# Genetics



## haze (Mar 19, 2007)

I have a question on genetics. When breeding rats how can you determine what color offspring will be produced? I have a brown male rat and a female black/white hooded rat. She recently had a litter of ten babies. They had the following:

1 Tan
1 White
1 White/Tan Hooded
1 Black
2 Black/White Hooded
4 Brown

I thought that the babies either would be brown, black/white hooded and brown/white hooded but not the above. 

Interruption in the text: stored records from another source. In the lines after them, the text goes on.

(** * fastify-ddb: the SkiLift record service, its schemas and its store

    A shallow embedding of [src/services/skilift.service.ts] (the class
    [SkiLiftService]), [src/utils/error-handler.ts] (the error classes and
    [formatErrorResponse]), the schemas of [src/schemas/skilift.schemas.ts],
    the handlers of [src/routes/skilift.routes.ts] and the client
    configuration of [src/db/dynamodb.client.ts], together with a reference
    model of the key-value store the service talks to and of the recording
    client of the unit tests.

    Conventions.
    - A JavaScript [number] that reaches the service is finite; it is
      modelled as an exact rational ([Q]).  Rounding to IEEE-754 doubles is
      not modelled.
    - A string is the sequence of the bytes of its UTF-8 encoding.
    - An optional property ([T | undefined]) is an [option].
    - An [async] method is a state transformer over the client's state that
      either resolves with a value or rejects with a thrown value.
    - A route is its handler followed by the response schema the route
      declares for the status of the reply.  The request-side options of a
      route are not modelled: each handler parses the request itself.
    - The two handlers that pass a query parameter to the service without
      a schema that bounds it to finite numbers (the queries of one lift)
      are not embedded. *)

From Stdlib Require Import QArith.
From Stdlib Require Import String Ascii List Bool Lia.
From Stdlib Require Import OrderedTypeEx.
From stdpp Require Import base option gmap strings list sorting pretty.

Local Open Scope string_scope.

(* ================================================================== *)
(** * Numbers *)

Definition number := Q.

Definition num_le (a b : number) : bool := Qle_bool a b.
Definition num_lt (a b : number) : bool := negb (Qle_bool b a).

(** [Number.isInteger] on a finite number. *)
Definition num_is_integer (a : number) : bool :=
  Pos.eqb (Qden (Qred a)) 1.

(* ================================================================== *)
(** * Errors: [src/utils/error-handler.ts] *)

(** An [Error] object coming from outside the application (the storage
    client rejects with one of these). *)
Module JsError.
Record t := mk { name : string; message : string; stack : string }.
End JsError.

Inductive ErrorClass :=
  | AppErrorClass
  | NotFoundErrorClass
  | ValidationErrorClass
  | DynamoDBErrorClass.

Definition ErrorClass_eqb (a b : ErrorClass) : bool :=
  match a, b with
  | AppErrorClass, AppErrorClass
  | NotFoundErrorClass, NotFoundErrorClass
  | ValidationErrorClass, ValidationErrorClass
  | DynamoDBErrorClass, DynamoDBErrorClass => true
  | _, _ => false
  end.

Definition className (c : ErrorClass) : string :=
  match c with
  | AppErrorClass => "AppError"
  | NotFoundErrorClass => "NotFoundError"
  | ValidationErrorClass => "ValidationError"
  | DynamoDBErrorClass => "DynamoDBError"
  end.

(** The [stack] property.  [Error.captureStackTrace(this, this.constructor)]
    records the construction site; [DynamoDBError] may overwrite it with the
    stack string of the error it wraps. *)
Inductive StackTrace :=
  | CapturedStack (ctor : ErrorClass)
  | StackString (s : string).

Module AppError.
(** [constructor_] is the class the object was built with
    ([this.name = this.constructor.name]).  [cause] is the standard
    [cause] own property of an [Error]: it exists only when something
    installs it. *)
Record t := mk {
  constructor_ : ErrorClass;
  message : string;
  statusCode : Z;
  code : option string;
  stack : StackTrace;
  cause : option JsError.t
}.
Definition name (e : t) : string := className (constructor_ e).
End AppError.

(** Whatever can be thrown inside the application. *)
Inductive Thrown :=
  | ThrownApp (e : AppError.t)
  | ThrownJs (e : JsError.t).

Definition thrownStack (x : Thrown) : StackTrace :=
  match x with
  | ThrownApp e => AppError.stack e
  | ThrownJs e => StackString (JsError.stack e)
  end.

(** [class AppError extends Error]:
    [constructor(message, statusCode = 500, code?)] calls [super(message)],
    sets [name] and captures a stack trace.  No [cause] is installed. *)
Definition newAppError (cls : ErrorClass) (message : string)
    (statusCode : option Z) (code : option string) : AppError.t :=
  AppError.mk cls message (default 500%Z statusCode) code (CapturedStack cls) None.

(** [class NotFoundError]: [super(message, 404, "NOT_FOUND")]. *)
Definition NotFoundError (message : option string) : AppError.t :=
  newAppError NotFoundErrorClass (default "Resource not found" message)
    (Some 404%Z) (Some "NOT_FOUND").

(** [class ValidationError]: [super(message, 400, "VALIDATION_ERROR")]. *)
Definition ValidationError (message : option string) : AppError.t :=
  newAppError ValidationErrorClass (default "Validation failed" message)
    (Some 400%Z) (Some "VALIDATION_ERROR").

(** [class DynamoDBError]: [super(message, 500, "DYNAMODB_ERROR")], then
    [if (originalError) this.stack = originalError.stack].  A thrown object
    is truthy, so the branch is taken exactly when the argument is given. *)
Definition DynamoDBError (message : string) (originalError : option Thrown)
    : AppError.t :=
  let this := newAppError DynamoDBErrorClass message (Some 500%Z)
                (Some "DYNAMODB_ERROR") in
  match originalError with
  | Some e =>
      AppError.mk (AppError.constructor_ this) (AppError.message this)
        (AppError.statusCode this) (AppError.code this) (thrownStack e)
        (AppError.cause this)
  | None => this
  end.

(** [e instanceof C] for the four classes of the module. *)
Definition instanceOf (e : AppError.t) (c : ErrorClass) : bool :=
  match c with
  | AppErrorClass => true
  | _ => ErrorClass_eqb (AppError.constructor_ e) c
  end.

(* ================================================================== *)
(** * Records: [src/types/skilift.types.ts] and the inferred input types
      of [src/schemas/skilift.schemas.ts] *)

Inductive LiftStatus := Open | Closed | Pending.

Inductive AvalancheDanger := Low | Moderate | Considerable | High | Extreme.

Definition LiftStatus_to_string (s : LiftStatus) : string :=
  match s with Open => "Open" | Closed => "Closed" | Pending => "Pending" end.

Definition AvalancheDanger_to_string (d : AvalancheDanger) : string :=
  match d with
  | Low => "Low" | Moderate => "Moderate" | Considerable => "Considerable"
  | High => "High" | Extreme => "Extreme"
  end.

Module CreateStaticDataInput.
Record t := mk {
  Lift : string;
  ExperiencedRidersOnly : bool;
  VerticalFeet : number;
  LiftTime : string
}.
End CreateStaticDataInput.

Module CreateDynamicDataInput.
Record t := mk {
  Lift : string;
  Metadata : string;
  TotalUniqueLiftRiders : number;
  AverageSnowCoverageInches : number;
  LiftStatus : LiftStatus;
  AvalancheDanger : AvalancheDanger
}.
End CreateDynamicDataInput.

Module CreateResortDataInput.
Record t := mk {
  Metadata : string;
  TotalUniqueLiftRiders : number;
  AverageSnowCoverageInches : number;
  AvalancheDanger : AvalancheDanger;
  OpenLifts : list number
}.
End CreateResortDataInput.

Module UpdateStaticDataInput.
Record t := mk {
  ExperiencedRidersOnly : option bool;
  VerticalFeet : option number;
  LiftTime : option string
}.
End UpdateStaticDataInput.

Module UpdateDynamicDataInput.
Record t := mk {
  TotalUniqueLiftRiders : option number;
  AverageSnowCoverageInches : option number;
  LiftStatus : option LiftStatus;
  AvalancheDanger : option AvalancheDanger
}.
End UpdateDynamicDataInput.

Module ListQueryInput.
Record t := mk {
  limit : number;
  lastEvaluatedLift : option string;
  lastEvaluatedMetadata : option string
}.
End ListQueryInput.

Module QueryByRidersInput.
Record t := mk {
  minRiders : option number;
  maxRiders : option number;
  limit : number
}.
End QueryByRidersInput.

Module SkiLiftStaticData.
Record t := mk {
  Lift : string;
  Metadata : string;
  ExperiencedRidersOnly : bool;
  VerticalFeet : number;
  LiftTime : string
}.
End SkiLiftStaticData.

Module SkiLiftDynamicData.
Record t := mk {
  Lift : string;
  Metadata : string;
  TotalUniqueLiftRiders : number;
  AverageSnowCoverageInches : number;
  LiftStatus : LiftStatus;
  AvalancheDanger : AvalancheDanger
}.
End SkiLiftDynamicData.

(** The object literal built by [createResortData] (it has no [LiftStatus]). *)
Module ResortData.
Record t := mk {
  Lift : string;
  Metadata : string;
  TotalUniqueLiftRiders : number;
  AverageSnowCoverageInches : number;
  AvalancheDanger : AvalancheDanger;
  OpenLifts : list number
}.
End ResortData.

(* ================================================================== *)
(** * The document client's view of data *)

(** Attribute values as the document client marshals JavaScript values:
    a string, a number, a boolean, an array. *)
#[warnings="-register-all"]
Inductive AttributeValue :=
  | AttrS (s : string)
  | AttrN (n : number)
  | AttrBOOL (b : bool)
  | AttrL (l : list AttributeValue).

(** An item: a JavaScript object read as a map from attribute names. *)
Abbreviation AttributeMap := (gmap string AttributeValue).

Module Key.
Record t := mk { Lift : string; Metadata : string }.
End Key.

Definition marshalStatic (x : SkiLiftStaticData.t) : AttributeMap :=
  list_to_map
    [ ("Lift", AttrS (SkiLiftStaticData.Lift x));
      ("Metadata", AttrS (SkiLiftStaticData.Metadata x));
      ("ExperiencedRidersOnly", AttrBOOL (SkiLiftStaticData.ExperiencedRidersOnly x));
      ("VerticalFeet", AttrN (SkiLiftStaticData.VerticalFeet x));
      ("LiftTime", AttrS (SkiLiftStaticData.LiftTime x)) ].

Now hypothetically speaking, if I were to breed to of the brown together(which I wouldn't do, due to not wanting to inbreed)  what do you think they would produce? All brown or mixture of the above? Any hooded? Again this is a hypothetical question to better try to understand how the genetics would work.


----------



## Nazarath (Feb 20, 2007)

http://www.geocities.com/Petsburgh/7989/rats/genetics.html

This is a helpful site, you can poke around on google and find some more information. However if you want to know what your rats made up of (as fare recessive traits and dominate what they carry and don't. You can get blood tests from your vet and they can tell you these things.
I doubt i would be able to make a very accurate "guess" to what little ones you would get because we/I don't know why type of traits we're dealing with. Hope i helped some  did u buy a preg rat or did you breed the little ones?


----------



## lilspaz68 (Feb 24, 2007)

now haze, when you say brown, do you mean agouti? Because that is a dominant, and if you bred 2 together you would get all agoutis I believe.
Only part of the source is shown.